Retail Business Recycling: It Can Be Done

business recycling When I usually think of business recycling, I imagine the office environments I have worked in, where the main product seems to be paper. My teenage stepdaughter works at the nearby mall, so we now have a window into the world of retailing from the bottom. The great thing about it for us is that she has learned to fold clothes. Maybe someday she will fold her own and put them away.

We have also learned about all of the boxes that the wholesale sector uses for deliveries to these retail stores. Shipments come in every day. Boxes and boxes of shipments. All of these boxes are just being thrown away. The mall does not have a separate place for recycling cardboard (known as corrugated in the trade). This mall has over 130 businesses. (5 boxes per day per store would be 650 boxes not being recycled every day.) That is a lot of boxes. I am going to ask the mall about setting up corrugated recycling. I think it would save them some money on refuse collection and be a good PR move as well.

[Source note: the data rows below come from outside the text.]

(* ===== verification/FlashStep.v ===== *)
(** * The public step vocabulary (crates/arkforge-core/src/step.rs, outcome.rs)

    Step kinds, effect classes and their severity order, cancellation and binding
    policies, semantic targets, [PublicFlashStep] with its self-consistency check,
    and the digest that binds a step. *)

From S2P Require Import Prelude Cbor Sha256 Digest Fields Effect.

(** ** Step kinds *)

Inductive FlashStepKind : Type :=
| EnsureMode
| ProbeDevice
| ValidateLayout
| LoadAgent
| EraseTarget
| WriteTarget
| VerifyTarget
| AwaitRebind
| RebootDevice
| PostflightProbe.

#[global] Instance FlashStepKind_eq_dec : EqDecision FlashStepKind.
Proof. solve_decision. Defined.

(** [FlashStepKind::ALL]. *)
Definition step_kind_ALL : list FlashStepKind :=
  [EnsureMode; ProbeDevice; ValidateLayout; LoadAgent; EraseTarget; WriteTarget; VerifyTarget;
   AwaitRebind; RebootDevice; PostflightProbe].

Definition step_kind_as_str (k : FlashStepKind) : string :=
  match k with
  | EnsureMode => "ensureMode"
  | ProbeDevice => "probeDevice"
  | ValidateLayout => "validateLayout"
  | LoadAgent => "loadEphemeralAgent"
  | EraseTarget => "eraseTarget"
  | WriteTarget => "writeTarget"
  | VerifyTarget => "verifyTarget"
  | AwaitRebind => "awaitRebind"
  | RebootDevice => "reboot"
  | PostflightProbe => "postflightProbe"
  end.
(* ===== verification/Projection.v ===== *)
(** * Projection of the private plan (crates/arkforge-core/src/projection.rs)

    Private actions, the stored private plan, [validate_projection] with its effect
    coverage, and the digests a validated projection produces. *)

From S2P Require Import Prelude Cbor Sha256 Digest Fields Effect FlashStep.

(** ** Data *)

Inductive PrivateActionRole : Type := PrimaryEffect | ReadOnlyTransportSubAction.

#[global] Instance PrivateActionRole_eq_dec : EqDecision PrivateActionRole.
Proof. solve_decision. Defined.

Definition role_as_str (r : PrivateActionRole) : string :=
  match r with
  | PrimaryEffect => "primaryEffect"
  | ReadOnlyTransportSubAction => "readOnlyTransportSubAction"
  end.

Record PrivateActionRecord := mkAction {
  action_id : OpaqueId;
  action_step_id : OpaqueId;
  role : PrivateActionRole;
  effect_class : WorkflowEffect;
  declared_target : option SemanticTarget;
  declared_range : option ByteRange;
  action_content : option Sha256Digest;
  action_body : CborValue
}.

Record ActionDigestBinding := mkBinding {
  bound_step_id : OpaqueId;
  bound_action_id : OpaqueId;
  bound_role : PrivateActionRole;
  bound_digest : Sha256Digest
}.

Record ProjectionDigests := mkProjection {
  per_action : list ActionDigestBinding;
  provider_execution_plan_digest : Sha256Digest;
  public_projection_digest : Sha256Digest
}.

Record StoredProviderPlan := mkPlan { actions : list PrivateActionRecord }.

(** [ProjectionPanic] is the panic of the [expect] in [validate_effect_coverage]. *)
Inductive ProjectionError : Type :=
| EmptyPlan
| DuplicateStepId (step : string)
| DuplicateActionId (action : string)
| ActionWithoutPublicStep (action step : string)
| MultiplePrimaryActions (step : string)
| StepWithoutPrimaryAction (step : string)
| SubActionNotReadOnly (action : string) (effect : WorkflowEffect)
| StepActionDigestMismatch (step : string) (declared computed : Sha256Digest)
| PrivateEffectExceedsPublic (step : string) (private_effect public_effect : WorkflowEffect)
| PrivateTargetOutsidePublicTarget (step action : string)
| ContentDigestMismatch (step : string) (public private : Sha256Digest)
| PrivateActionMissingContentDigest (step action : string)
| EffectfulStepWithoutTarget (step : string)
| StepEffectNotDeclared (step : string) (kind : FlashStepKind)
| UnclaimedPersistentEffect (index : nat)
| UnclaimedTransientEffect (index : nat)
| ProjectionStep (e : StepError)
| ProjectionCbor (e : CborError)
| ProjectionPanic.

(** ** Encodings *)

#[global] Instance action_cbor : CanonicalCbor PrivateActionRecord := fun a =>
  map_of
    [("actionId", to_cbor (action_id a));
     ("stepId", to_cbor (action_step_id a));
     ("role", Text (role_as_str (role a)));
     ("effectClass", Text (effect_as_str (effect_class a)));
     ("declaredTarget", option_cbor (declared_target a));
     ("declaredRange", option_cbor (declared_range a));
     ("contentDigest", option_cbor (action_content a));
     ("body", action_body a)]%string.

Definition action_digest (a : PrivateActionRecord) : result CborError Sha256Digest :=
  digest_canonical DPrivateAction a.

#[global] Instance binding_cbor : CanonicalCbor ActionDigestBinding := fun b =>
  map_of
    [("stepId", to_cbor (bound_step_id b));
     ("actionId", to_cbor (bound_action_id b));
     ("role", Text (role_as_str (bound_role b)));
     ("privateActionDigest", to_cbor (bound_digest b))]%string.

(** [StoredProviderPlan::action]. *)
Definition plan_action (p : StoredProviderPlan) (id : OpaqueId) : option PrivateActionRecord :=
  List.find (fun a => bool_decide (action_id a = id)) (actions p).

(** ** The checks, loop by loop *)

(** The loop over the public steps; the result is [seen_steps]. *)
Fixpoint check_steps (seen : list string) (steps : list PublicFlashStep) :
    result ProjectionError (list string) :=
  match steps with
  | [] => Ok seen
  | step :: steps =>
      if bool_decide (as_str (step_id step) ∈ seen)
      then Err (DuplicateStepId (as_str (step_id step)))
      else
        let? _ := map_err ProjectionStep (validate_self_consistent step) in
        check_steps (as_str (step_id step) :: seen) steps
  end.

Fixpoint check_actions (seen_steps seen_actions : list string) (acts : list PrivateActionRecord) :
    result ProjectionError unit :=
  match acts with
  | [] => Ok tt
  | action :: acts =>
      if bool_decide (as_str (action_id action) ∈ seen_actions)
      then Err (DuplicateActionId (as_str (action_id action)))
      else if negb (bool_decide (as_str (action_step_id action) ∈ seen_steps))
      then Err (ActionWithoutPublicStep (as_str (action_id action)) (as_str (action_step_id action)))
      else check_actions seen_steps (as_str (action_id action) :: seen_actions) acts
  end.

(** One primary action per step; sub-actions must be read-only. *)
Fixpoint collect_primaries (primary_by_step : btree PrivateActionRecord)
    (acts : list PrivateActionRecord) : result ProjectionError (btree PrivateActionRecord) :=
  match acts with
  | [] => Ok primary_by_step
  | action :: acts =>
      match role action with
      | PrimaryEffect =>
          let key := as_str (action_step_id action) in
          match bt_get key primary_by_step with
          | Some _ => Err (MultiplePrimaryActions key)
          | None => collect_primaries (bt_insert key action primary_by_step) acts
          end
      | ReadOnlyTransportSubAction =>
          if negb (bool_decide (effect_class action = EReadOnly))
          then Err (SubActionNotReadOnly (as_str (action_id action)) (effect_class action))
          else collect_primaries primary_by_step acts
      end
  end.

(** [private_target] against the public one. *)
Definition check_target (step : PublicFlashStep) (primary : PrivateActionRecord) :
    result ProjectionError unit :=
  match declared_target primary with
  | Some private_target =>
      if bool_decide (semantic_target step = Some private_target) then Ok tt
      else Err (PrivateTargetOutsidePublicTarget (as_str (step_id step)) (as_str (action_id primary)))
  | None => Ok tt
  end.

Definition check_content (step : PublicFlashStep) (primary : PrivateActionRecord) :
    result ProjectionError unit :=
  match content_digest step, action_content primary with
  | Some public_content, Some private_content =>
      if negb (bool_decide (public_content = private_content))
      then Err (ContentDigestMismatch (as_str (step_id step)) public_content private_content)
      else Ok tt
  | Some _, None =>
      Err (PrivateActionMissingContentDigest (as_str (step_id step)) (as_str (action_id primary)))
  | None, _ => Ok tt
  end.

Definition is_sub_action_of (step : PublicFlashStep) (a : PrivateActionRecord) : bool :=
  bool_decide (action_step_id a = step_id step) && negb (bool_decide (role a = PrimaryEffect)).

Definition sub_binding (step : PublicFlashStep) (a : PrivateActionRecord) :
    result ProjectionError ActionDigestBinding :=
  let? digest := map_err ProjectionCbor (action_digest a) in
  Ok (mkBinding (step_id step) (action_id a) (role a) digest).

(** The body of the loop that builds [per_action]. *)
Definition bind_step (primary_by_step : btree PrivateActionRecord)
    (acts : list PrivateActionRecord) (step : PublicFlashStep) :
    result ProjectionError (list ActionDigestBinding) :=
  let? primary := ok_or (bt_get (as_str (step_id step)) primary_by_step)
                    (StepWithoutPrimaryAction (as_str (step_id step))) in
  let? primary_digest := map_err ProjectionCbor (action_digest primary) in
  if negb (bool_decide (primary_digest = private_action_digest step))
  then Err (StepActionDigestMismatch (as_str (step_id step)) (private_action_digest step) primary_digest)
  else if effect_ltb (effect step) (effect_class primary)
  then Err (PrivateEffectExceedsPublic (as_str (step_id step)) (effect_class primary) (effect step))
  else
    let? _ := check_target step primary in
    let? _ := check_content step primary in
    let? subs := collect_results
                   (map (sub_binding step) (List.filter (is_sub_action_of step) acts)) in
    Ok (mkBinding (step_id step) (action_id primary) PrimaryEffect primary_digest :: subs).

Fixpoint bind_steps (primary_by_step : btree PrivateActionRecord)
    (acts : list PrivateActionRecord) (steps : list PublicFlashStep) :
    result ProjectionError (list ActionDigestBinding) :=
  match steps with
  | [] => Ok []
  | step :: steps =>
      let? bindings := bind_step primary_by_step acts step in
      let? rest := bind_steps primary_by_step acts steps in
      Ok (bindings ++ rest)
  end.

(** ** Effect coverage *)

(** The private action's range may not exceed the declared public effect. *)
Definition range_matches (private_range effect_range : option ByteRange) : bool :=
  match private_range, effect_range with
  | Some private_range, Some effect_range => contains_range effect_range private_range
  | None, _ => true
  | Some _, None => false
  end.

Definition persistent_effect_matches (e : PersistentEffect) (step : PublicFlashStep)
    (target : SemanticTarget) (primary : PrivateActionRecord) : bool :=
  match e, target with
  | WritePartition partition range content, TargetPartition step_partition =>
      if negb (bool_decide (kind step = WriteTarget)) then false
      else if negb (bool_decide (content_digest step = Some content)) then false
      else bool_decide (partition = step_partition)
           && range_matches (declared_range primary) (Some range)
  | ErasePartition partition range, TargetPartition step_partition =>
      if negb (bool_decide (kind step = EraseTarget)) then false
      else bool_decide (partition = step_partition)
           && range_matches (declared_range primary) (Some range)
  | WriteRawRegion region range content, TargetRawRegion step_region =>
      if negb (bool_decide (kind step = WriteTarget)) then false
      else if negb (bool_decide (content_digest step = Some content)) then false
      else bool_decide (region = step_region)
           && range_matches (declared_range primary) (Some range)
  | _, _ => false
  end.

And for all of these businesses, cardboard is easy to recycle. Break it down and put it in a separate bin. I would also assume that business cardboard is on the higher end of the recycling scale because it should be cleaner. It was put on a delivery truck, taken off the truck, emptied and discarded.

I have seen corrugated bins at stand-alone fast food joints: Think about all of the boxes of french fries, hamburgers and everything else we consume from these places. And these are small boxes since food can get heavy.

My mall is not the only mall in the country not recycling. Imagine all of the trees not cut down, if these boxes were recycled.

And let’s look at this from an even larger perspective: There are 30,000 7-11 stores worldwide. Each one gets at least 10 boxes a day (my sources tell me). 300,000 boxes a day not being recycled. 2 million a week. Over 100 million boxes a year. That is a lot of trees.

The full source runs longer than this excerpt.